**EXERCISE DESCRIPTION**
Retype word for word the lines of the data below, from the first to the one bearing "path after its", with that one included.

[Dataset items]
──────────────────────────────

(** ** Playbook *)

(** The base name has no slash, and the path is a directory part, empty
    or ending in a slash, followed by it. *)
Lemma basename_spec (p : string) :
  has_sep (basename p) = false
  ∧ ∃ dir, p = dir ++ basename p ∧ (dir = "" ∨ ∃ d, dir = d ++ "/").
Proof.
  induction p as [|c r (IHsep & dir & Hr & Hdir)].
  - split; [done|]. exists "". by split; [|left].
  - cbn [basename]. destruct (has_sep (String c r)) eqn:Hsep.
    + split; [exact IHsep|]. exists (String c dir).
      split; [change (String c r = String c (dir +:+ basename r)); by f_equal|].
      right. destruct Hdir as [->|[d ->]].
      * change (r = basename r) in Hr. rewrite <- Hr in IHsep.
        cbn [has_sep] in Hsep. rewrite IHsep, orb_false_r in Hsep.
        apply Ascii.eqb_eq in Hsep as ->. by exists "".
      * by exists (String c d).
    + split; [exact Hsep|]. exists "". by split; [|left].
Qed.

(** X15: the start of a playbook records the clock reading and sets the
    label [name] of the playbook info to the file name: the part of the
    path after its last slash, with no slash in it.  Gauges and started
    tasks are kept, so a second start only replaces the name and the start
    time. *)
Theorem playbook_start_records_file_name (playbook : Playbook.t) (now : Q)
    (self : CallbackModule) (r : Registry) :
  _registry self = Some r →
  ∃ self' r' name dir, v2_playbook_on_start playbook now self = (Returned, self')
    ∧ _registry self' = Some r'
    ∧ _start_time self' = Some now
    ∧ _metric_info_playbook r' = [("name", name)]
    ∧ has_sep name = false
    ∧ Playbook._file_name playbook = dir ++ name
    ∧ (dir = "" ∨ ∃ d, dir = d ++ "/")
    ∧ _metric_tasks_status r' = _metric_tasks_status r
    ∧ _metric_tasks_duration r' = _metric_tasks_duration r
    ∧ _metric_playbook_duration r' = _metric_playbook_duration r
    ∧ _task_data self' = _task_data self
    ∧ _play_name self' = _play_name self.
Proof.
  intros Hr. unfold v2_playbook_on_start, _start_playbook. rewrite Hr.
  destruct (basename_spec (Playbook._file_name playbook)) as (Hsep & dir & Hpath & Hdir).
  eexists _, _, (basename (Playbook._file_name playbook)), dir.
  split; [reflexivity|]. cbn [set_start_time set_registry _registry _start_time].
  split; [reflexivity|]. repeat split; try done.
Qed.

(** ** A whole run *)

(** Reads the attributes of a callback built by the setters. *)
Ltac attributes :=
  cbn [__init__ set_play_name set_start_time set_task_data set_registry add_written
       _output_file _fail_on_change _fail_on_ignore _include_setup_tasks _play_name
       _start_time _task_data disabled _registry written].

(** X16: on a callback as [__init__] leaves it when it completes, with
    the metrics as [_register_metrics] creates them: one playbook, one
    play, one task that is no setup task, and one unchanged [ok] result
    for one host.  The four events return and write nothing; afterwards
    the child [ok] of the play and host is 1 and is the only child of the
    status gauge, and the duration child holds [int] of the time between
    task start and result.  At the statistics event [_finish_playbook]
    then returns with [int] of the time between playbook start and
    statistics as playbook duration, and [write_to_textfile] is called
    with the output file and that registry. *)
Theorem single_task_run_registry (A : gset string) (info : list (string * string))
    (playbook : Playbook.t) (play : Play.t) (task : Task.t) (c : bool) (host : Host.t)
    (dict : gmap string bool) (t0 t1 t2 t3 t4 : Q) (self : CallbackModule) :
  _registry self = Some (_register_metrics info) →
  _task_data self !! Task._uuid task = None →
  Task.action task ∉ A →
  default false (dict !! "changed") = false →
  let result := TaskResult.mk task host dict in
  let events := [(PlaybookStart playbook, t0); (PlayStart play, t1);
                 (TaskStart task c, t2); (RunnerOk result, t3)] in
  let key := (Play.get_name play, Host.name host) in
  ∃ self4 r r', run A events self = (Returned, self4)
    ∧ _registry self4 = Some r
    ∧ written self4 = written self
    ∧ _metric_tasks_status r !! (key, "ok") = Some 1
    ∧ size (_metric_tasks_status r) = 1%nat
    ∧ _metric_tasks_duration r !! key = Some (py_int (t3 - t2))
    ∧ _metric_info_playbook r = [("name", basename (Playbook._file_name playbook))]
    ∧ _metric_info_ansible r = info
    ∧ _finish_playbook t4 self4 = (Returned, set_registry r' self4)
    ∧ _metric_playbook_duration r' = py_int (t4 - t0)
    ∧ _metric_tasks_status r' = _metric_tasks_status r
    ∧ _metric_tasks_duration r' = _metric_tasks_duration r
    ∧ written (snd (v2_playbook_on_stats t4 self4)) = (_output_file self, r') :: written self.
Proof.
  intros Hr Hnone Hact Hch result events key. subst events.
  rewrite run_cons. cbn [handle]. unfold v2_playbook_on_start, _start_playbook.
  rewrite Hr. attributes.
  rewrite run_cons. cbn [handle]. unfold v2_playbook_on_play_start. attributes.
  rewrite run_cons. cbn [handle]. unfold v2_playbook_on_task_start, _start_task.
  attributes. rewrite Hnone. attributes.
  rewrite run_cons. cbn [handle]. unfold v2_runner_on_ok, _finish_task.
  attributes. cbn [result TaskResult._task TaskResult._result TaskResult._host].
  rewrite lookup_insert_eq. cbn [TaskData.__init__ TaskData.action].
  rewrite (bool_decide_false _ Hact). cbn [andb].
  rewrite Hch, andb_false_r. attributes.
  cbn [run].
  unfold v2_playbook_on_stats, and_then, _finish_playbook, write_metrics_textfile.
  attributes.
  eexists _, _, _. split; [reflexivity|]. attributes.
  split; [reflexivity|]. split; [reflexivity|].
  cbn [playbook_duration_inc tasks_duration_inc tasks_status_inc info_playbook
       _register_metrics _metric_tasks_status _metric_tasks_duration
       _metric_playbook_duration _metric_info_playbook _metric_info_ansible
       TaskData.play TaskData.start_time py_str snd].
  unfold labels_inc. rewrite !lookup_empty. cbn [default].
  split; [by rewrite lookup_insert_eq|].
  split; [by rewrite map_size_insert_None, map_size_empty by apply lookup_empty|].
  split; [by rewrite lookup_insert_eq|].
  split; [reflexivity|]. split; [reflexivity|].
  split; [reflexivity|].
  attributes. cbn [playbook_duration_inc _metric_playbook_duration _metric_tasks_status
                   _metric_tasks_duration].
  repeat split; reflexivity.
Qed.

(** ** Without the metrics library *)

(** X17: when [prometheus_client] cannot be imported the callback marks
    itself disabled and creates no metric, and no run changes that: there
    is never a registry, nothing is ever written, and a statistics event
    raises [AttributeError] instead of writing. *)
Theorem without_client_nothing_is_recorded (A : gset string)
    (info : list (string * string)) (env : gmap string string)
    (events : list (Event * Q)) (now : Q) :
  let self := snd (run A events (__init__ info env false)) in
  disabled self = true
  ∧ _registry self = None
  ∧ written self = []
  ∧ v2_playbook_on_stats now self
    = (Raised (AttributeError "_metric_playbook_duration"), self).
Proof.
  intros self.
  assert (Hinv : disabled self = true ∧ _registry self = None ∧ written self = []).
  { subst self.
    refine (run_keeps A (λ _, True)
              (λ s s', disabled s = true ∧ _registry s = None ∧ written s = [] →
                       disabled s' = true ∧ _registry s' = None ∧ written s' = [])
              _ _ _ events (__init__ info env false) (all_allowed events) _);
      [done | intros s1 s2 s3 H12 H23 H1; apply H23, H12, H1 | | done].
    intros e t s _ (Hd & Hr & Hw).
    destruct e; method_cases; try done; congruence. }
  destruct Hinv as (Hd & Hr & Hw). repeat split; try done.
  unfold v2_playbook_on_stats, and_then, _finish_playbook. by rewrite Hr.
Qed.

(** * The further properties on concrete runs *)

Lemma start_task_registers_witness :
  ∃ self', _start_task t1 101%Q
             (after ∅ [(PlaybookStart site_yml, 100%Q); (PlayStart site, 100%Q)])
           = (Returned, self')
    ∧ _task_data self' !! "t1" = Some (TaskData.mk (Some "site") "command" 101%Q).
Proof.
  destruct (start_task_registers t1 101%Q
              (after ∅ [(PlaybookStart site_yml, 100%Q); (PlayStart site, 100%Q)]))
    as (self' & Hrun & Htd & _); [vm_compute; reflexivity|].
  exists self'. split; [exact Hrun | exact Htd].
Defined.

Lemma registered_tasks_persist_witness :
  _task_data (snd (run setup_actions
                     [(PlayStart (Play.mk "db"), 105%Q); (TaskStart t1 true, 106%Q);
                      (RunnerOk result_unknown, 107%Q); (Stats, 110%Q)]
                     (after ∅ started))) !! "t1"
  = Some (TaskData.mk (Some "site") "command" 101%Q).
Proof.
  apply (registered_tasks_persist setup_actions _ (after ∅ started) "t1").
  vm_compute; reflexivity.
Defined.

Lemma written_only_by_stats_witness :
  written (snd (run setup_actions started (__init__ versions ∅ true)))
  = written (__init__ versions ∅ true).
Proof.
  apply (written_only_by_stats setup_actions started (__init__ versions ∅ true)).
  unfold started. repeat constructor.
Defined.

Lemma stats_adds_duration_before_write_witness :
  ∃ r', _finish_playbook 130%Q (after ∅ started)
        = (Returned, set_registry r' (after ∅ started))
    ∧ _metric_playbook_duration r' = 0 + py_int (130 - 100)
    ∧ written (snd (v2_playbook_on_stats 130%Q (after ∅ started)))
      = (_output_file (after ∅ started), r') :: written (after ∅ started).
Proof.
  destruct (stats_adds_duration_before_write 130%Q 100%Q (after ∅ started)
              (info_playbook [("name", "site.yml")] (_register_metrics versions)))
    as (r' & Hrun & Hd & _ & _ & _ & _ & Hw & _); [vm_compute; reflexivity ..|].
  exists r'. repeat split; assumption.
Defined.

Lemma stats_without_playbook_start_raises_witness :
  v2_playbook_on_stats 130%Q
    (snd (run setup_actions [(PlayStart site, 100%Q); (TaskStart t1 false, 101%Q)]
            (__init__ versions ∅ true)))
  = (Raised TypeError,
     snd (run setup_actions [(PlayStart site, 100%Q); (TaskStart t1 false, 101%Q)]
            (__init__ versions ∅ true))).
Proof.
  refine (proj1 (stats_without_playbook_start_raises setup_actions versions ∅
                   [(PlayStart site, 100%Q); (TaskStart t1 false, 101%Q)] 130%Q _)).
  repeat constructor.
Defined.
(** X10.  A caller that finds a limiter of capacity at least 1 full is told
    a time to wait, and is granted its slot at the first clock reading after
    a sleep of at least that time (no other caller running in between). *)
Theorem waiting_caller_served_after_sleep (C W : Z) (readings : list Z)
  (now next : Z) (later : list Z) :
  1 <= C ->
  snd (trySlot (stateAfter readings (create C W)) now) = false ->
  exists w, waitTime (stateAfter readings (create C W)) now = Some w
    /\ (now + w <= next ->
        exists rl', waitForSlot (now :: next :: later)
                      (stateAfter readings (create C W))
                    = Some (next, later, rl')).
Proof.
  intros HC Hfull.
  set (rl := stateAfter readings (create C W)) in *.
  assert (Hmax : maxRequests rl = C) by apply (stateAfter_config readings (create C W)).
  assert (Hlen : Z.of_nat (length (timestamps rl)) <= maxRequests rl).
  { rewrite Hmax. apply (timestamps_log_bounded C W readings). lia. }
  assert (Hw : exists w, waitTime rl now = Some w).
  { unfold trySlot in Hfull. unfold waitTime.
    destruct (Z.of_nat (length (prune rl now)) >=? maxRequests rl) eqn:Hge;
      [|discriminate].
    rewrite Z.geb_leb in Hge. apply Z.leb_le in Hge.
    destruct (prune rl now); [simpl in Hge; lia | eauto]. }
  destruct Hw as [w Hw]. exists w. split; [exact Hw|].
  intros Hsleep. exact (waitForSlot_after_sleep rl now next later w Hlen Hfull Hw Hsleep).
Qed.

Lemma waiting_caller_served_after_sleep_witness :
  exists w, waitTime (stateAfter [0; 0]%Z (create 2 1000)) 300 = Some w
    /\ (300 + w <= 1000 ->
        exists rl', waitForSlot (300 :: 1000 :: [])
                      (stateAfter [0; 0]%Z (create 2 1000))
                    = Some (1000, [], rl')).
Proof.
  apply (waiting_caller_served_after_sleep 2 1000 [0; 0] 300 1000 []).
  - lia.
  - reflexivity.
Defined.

──────────────────────────────

**SOLVED EXERCISE**
(** ** Playbook *)

(** The base name has no slash, and the path is a directory part, empty
    or ending in a slash, followed by it. *)
Lemma basename_spec (p : string) :
  has_sep (basename p) = false
  ∧ ∃ dir, p = dir ++ basename p ∧ (dir = "" ∨ ∃ d, dir = d ++ "/").
Proof.
  induction p as [|c r (IHsep & dir & Hr & Hdir)].
  - split; [done|]. exists "". by split; [|left].
  - cbn [basename]. destruct (has_sep (String c r)) eqn:Hsep.
    + split; [exact IHsep|]. exists (String c dir).
      split; [change (String c r = String c (dir +:+ basename r)); by f_equal|].
      right. destruct Hdir as [->|[d ->]].
      * change (r = basename r) in Hr. rewrite <- Hr in IHsep.
        cbn [has_sep] in Hsep. rewrite IHsep, orb_false_r in Hsep.
        apply Ascii.eqb_eq in Hsep as ->. by exists "".
      * by exists (String c d).
    + split; [exact Hsep|]. exists "". by split; [|left].
Qed.

(** X15: the start of a playbook records the clock reading and sets the
    label [name] of the playbook info to the file name: the part of the
    path after its last slash, with no slash in it.  Gauges and started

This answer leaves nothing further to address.